Economics is a big factor, but the lack of fundage isn't discriminatory-this fact keeps plenty of white riders from getting into roadracing, too. There are also the cultural forces that keep many black riders from taking up traditional corner-carving. In the rare instance I could convince a few of the urban riders from my area to join me for a blast along the backroads out in the hinterlands, I couldn't help but notice how genuinely uncomfortable some of those guys got the further out into rural America we ventured. In other words, the parts of the country where the good peg-scraping roads can be found are usually not the kind of places where a black man really feels at home, if you know what I mean. Don't get me wrong, these were hard riders, the kind of guys whose usual stomping grounds are inner-city streets, where sane people wouldn't even slow down for the stop signs. But few, if any of them, had ever traveled anywhere outside an urban center, and the very idea of venturing out into the countryside just to get their rev on was unthinkable. Of course, they had all heard "stories" about what happens to black folk out in redneck America (no matter how removed from reality these stories were). Just like you'll never see minivan full of NASCAR dads venturing into Bed-Stuy to watch a streetball tournament, you'll grow old and gray waiting for an urban bike club to plan a rally at a place like Deal's Gap.
There are some upsides to this divide.

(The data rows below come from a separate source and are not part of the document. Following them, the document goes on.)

(** The JSON of preferences.plist: services and the device of each. A map that is
    there already is added to; null empties it. *)
Definition device_codec : Codec string :=
  struct_codec [field "DeviceName" string_codec never id (λ x _, x)] false.
Definition service_codec : Codec string :=
  struct_codec [field "Interface" device_codec never id (λ x _, x)] false.

Definition read_service (m : gmap string string) (kv : list ascii * json) : option (gmap string string) :=
  dev ← dec service_codec (snd kv) ""%string; Some (<[of_l (fst kv) := dev]> m).
Fixpoint read_services (ms : list (list ascii * json)) (m : gmap string string) : option (gmap string string) :=
  match ms with
  | [] => Some m
  | kv :: ms => m ← read_service m kv; read_services ms m
  end.
Definition services_codec : Codec (gmap string string) :=
  MkCodec (λ _, None) (λ j old, match j with JObj ms => read_services ms old | JNull => Some ∅ | _ => None end).
Definition prefs_codec : Codec (gmap string string) :=
  struct_codec [field "NetworkServices" services_codec never id (λ x _, x)] false.

Definition least (best : string) (ids : list string) : string :=
  foldl (λ best id, if String.ltb id best then id else best) best ids.

(** The order in which Go ranges over the services is [range]. The text of
    encoding/json's own error is left out. *)
Definition ServiceForInterface (range : gmap string string → list (string * string)) (prefsJSON iface : string) : res string string :=
  match j ← Unmarshal (to_l prefsJSON); dec prefs_codec j ∅ with
  | None => Err "hotspot: internet sharing: the network services could not be read"%string
  | Some services =>
      match fst <$> List.filter (λ kv, (snd kv =? iface)%string) (range services) with
      | [] => Err ("hotspot: internet sharing: no network service uses " ++ iface ++ ", so macOS cannot share from it")%string
      | first :: rest => Ok (least first rest)
      end
  end.

(** The word flags, an equals sign, hexadecimal digits, and in angle brackets a
    group of upper-case letters, digits, underscores and commas. *)
Definition hexc (c : ascii) : bool := digit c || in_range "a" "f" c || in_range "A" "F" c.
Definition flagc (c : ascii) : bool := in_range "A" "Z" c || digit c || Ascii.eqb c "_" || Ascii.eqb c ",".
Fixpoint chars (l : list ascii) (r : re) : re :=
  match l with [] => r | c :: l => Cat (Cls (Ascii.eqb c)) (chars l r) end.
Definition ifconfigFlags : re :=
  chars (to_l "flags=") (Cat (Cls hexc) (Cat (Star hexc) (Cat (Cls (Ascii.eqb "<")) (Cat Open (Cat (Star flagc) (Cls (Ascii.eqb ">"))))))).

(** The group: from where it opened to the byte before the match's last. *)
Definition flags_of (out : string) : option string :=
  match find ifconfigFlags None (to_l out) with
  | Some (open :: _, rest) => Some (of_l (take (List.length open - List.length rest - 1) open))
  | _ => None
  end.

Definition inet_line (raw : string) : option Addr :=
  match Fields raw with
  | f0 :: f1 :: _ => if (f0 =? "inet")%string then ParseAddr f1 else None
  | _ => None
  end.

Definition ParseIfconfigBrief (out : string) : bool * list Addr :=
  (match flags_of out with
   | Some fl => existsb (λ f, (f =? "UP")%string) (Split fl ",")
   | None => false
   end, omap inet_line (Split out newline_byte)).

(** bridgeUp, from what ifconfig printed: the loop keeps the first IPv4 address
    and ends at the gateway. *)
Fixpoint bridge_loop (gw first : Addr) (addrs : list Addr) : Addr * option Addr :=
  match addrs with
  | [] => (first, None)
  | a :: addrs =>
      let first := if Is4 a && negb (addr_valid first) then a else first in
      if addr_valid gw && bool_decide (a = gw) then (first, Some a) else bridge_loop gw first addrs
  end.

Definition bridge_state (gw : Addr) (r : res string SResult) : bool * Addr :=
  match r with
  | Err _ => (false, NoAddr)
  | Ok r =>
      if negb (r_ExitCode r =? 0) then (false, NoAddr)
      else
        let '(up, addrs) := ParseIfconfigBrief (r_Stdout r) in
        match bridge_loop gw NoAddr addrs with
        | (_, Some a) => (up, a)
        | (first, None) => if negb (addr_valid gw) then (up && addr_valid first, first) else (false, first)
        end
  end.

(** ** The lease file *)

(** strconv.ParseInt(s, 16, 64) *)
Definition hex_digits (l : list ascii) : option Z :=
  match l with
  | [] => None
  | _ => ds ← mapM hex_value l; Some (foldl (λ v d, 16 * v + d) 0 ds)
  end.
Definition ParseHex (s : string) : option Z :=
  let in64 v := if (- 2 ^ 63 <=? v) && (v <? 2 ^ 63) then Some v else None in
  match to_l s with
  | "-"%char :: l => v ← hex_digits l; in64 (- v)
  | "+"%char :: l => v ← hex_digits l; in64 v
  | l => v ← hex_digits l; in64 v
  end.

(** time.Unix: the second at which time.Time is zero *)
Definition zero_second : Z := -62135596800.

Definition dhcpd_lease (ip : Addr) (cur : gmap string string) : Lease :=
  let at_ k := default ""%string (cur !! k) in
  let hw := at_ "hw_address"%string in
  let hw := match Cut hw "," with Some (_, rest) => rest | None => hw end in
  MkLease (match ParseHex (TrimPrefix (at_ "lease"%string) "0x") with
           | Some secs => if secs =? zero_second then None else Some secs
           | None => None
           end)
    (ToLower hw) ip (at_ "name"%string) (at_ "identifier"%string).

Record dhcpd := MkDhcpd { dh_cur : option (gmap string string); dh_leases : list Lease; dh_malformed : Z }.

Definition dhcpd_flush (st : dhcpd) : dhcpd :=
  match dh_cur st with
  | None => st
  | Some cur =>
      match ParseAddr (default ""%string (cur !! "ip_address"%string)) with
      | None => MkDhcpd None (dh_leases st) (dh_malformed st + 1)
      | Some ip => MkDhcpd None (dh_leases st ++ [dhcpd_lease ip cur]) (dh_malformed st)
      end
  end.

Definition dhcpd_line (st : dhcpd) (raw : string) : dhcpd :=
  let line := TrimSpace raw in
  if (line =? "{")%string then let st := dhcpd_flush st in MkDhcpd (Some ∅) (dh_leases st) (dh_malformed st)
  else if (line =? "}")%string then dhcpd_flush st
  else match dh_cur st with
       | None => st
       | Some cur =>
           match Cut line "=" with
           | Some (k, v) => MkDhcpd (Some (<[TrimSpace k := TrimSpace v]> cur)) (dh_leases st) (dh_malformed st)
           | None => st
           end
       end.

Definition ParseDHCPDLeases (data : string) : list Lease * Z :=
  let st := dhcpd_flush (foldl dhcpd_line (MkDhcpd None [] 0) (Split data newline_byte)) in
  (dh_leases st, dh_malformed st).

(** ** The preferences *)

(** The range loop writes each rune back; bytes that are no rune become U+FFFD. *)
Definition xml_rune (r : list ascii) : list ascii :=
  if bool_decide (r = ["&"%char]) then to_l "&amp;"
  else if bool_decide (r = ["<"%char]) then to_l "&lt;"
  else if bool_decide (r = [">"%char]) then to_l "&gt;"
  else if bool_decide (r = [dquote]) then to_l "&quot;"
  else r.
Definition xmlEscape (s : string) : string := of_l (concat (xml_rune <$> Link.runes (to_l s))).

(** The value of a rune *)
Definition rune_value (r : list ascii) : Z :=
  match (λ c, Z.of_nat (nat_of_ascii c)) <$> r with
  | [a] => a
  | [a; b] => Z.lor (Z.shiftl (Z.land a 31) 6) (Z.land b 63)
  | [a; b; c] => Z.lor (Z.shiftl (Z.land a 15) 12) (Z.lor (Z.shiftl (Z.land b 63) 6) (Z.land c 63))
  | [a; b; c; d] => Z.lor (Z.shiftl (Z.land a 7) 18) (Z.lor (Z.shiftl (Z.land b 63) 12) (Z.lor (Z.shiftl (Z.land c 63) 6) (Z.land d 63)))
  | _ => 0xFFFD
  end.

(** utf16.Encode *)
Definition utf16_units (r : Z) : list Z :=
  if r <? 0x10000 then [r]
  else let v := r - 0x10000 in [0xD800 + Z.land (Z.shiftr v 10) 0x3FF; 0xDC00 + Z.land v 0x3FF].
Definition unit_bytes (u : Z) : list Z := [u mod 256; Z.shiftr u 8 mod 256].
Definition utf16_bytes (s : string) : list Z := concat (unit_bytes <$> concat (utf16_units ∘ rune_value <$> Link.runes (to_l s))).
Definition utf16LEBase64 (s : string) : string := of_l (std_encode (utf16_bytes s)).

Definition subnetEnd (p : Prefix) : Addr :=
  let p := Masked p in
  let a := p_addr p in
  if negb (Is4 a) || (Bits p <? 0) || (32 <? Bits p) then a
  else A4 (Z.lor (value a) (Z.shiftr (2 ^ 32 - 1) (Bits p))).

Definition prefixMask (p : Prefix) : string :=
  let bits := Bits p in
  if (bits <? 0) || (32 <? bits) then "255.255.255.0"
  else
    let m := if 0 <? bits then Z.shiftl (2 ^ 32 - 1) (32 - bits) mod 2 ^ 32 else 0 in
    (Itoa (Z.shiftr m 24) ++ "." ++ Itoa (Z.land (Z.shiftr m 16) 0xff) ++ "." ++ Itoa (Z.land (Z.shiftr m 8) 0xff) ++ "." ++
     Itoa (Z.land m 0xff))%string.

The long, straight avenues of the inner city have proven to be a very effective training ground for urban-bred, African-American drag racers like national champions Rickey Gadson, Keith Dennis and dozens more. The urban fear of backroads has also helped spur the whole customized sportbike scene. Those slammed, chromed and lowered machines you see plastered across the pages of SSB are direct descendents of the bikes seen tearing up the inner city highways late at night. But still, I can't help but think that some of the urban guys out there-guys who have never experienced the thrill of tagging the asphalt with their knee, or the excitement of watching Superbike jockeys battle elbow-to-elbow at 180 mph-might really dig some of this corner-carving stuff if they just gave it a chance. Don't let your crazy uncle's wild stories scare you off-it's perfectly safe (and sometimes fun) to lean your bike more than 10 degrees off of center, use your front brake to stop, and get gas in a town with under 2000 citizens-take my word for it!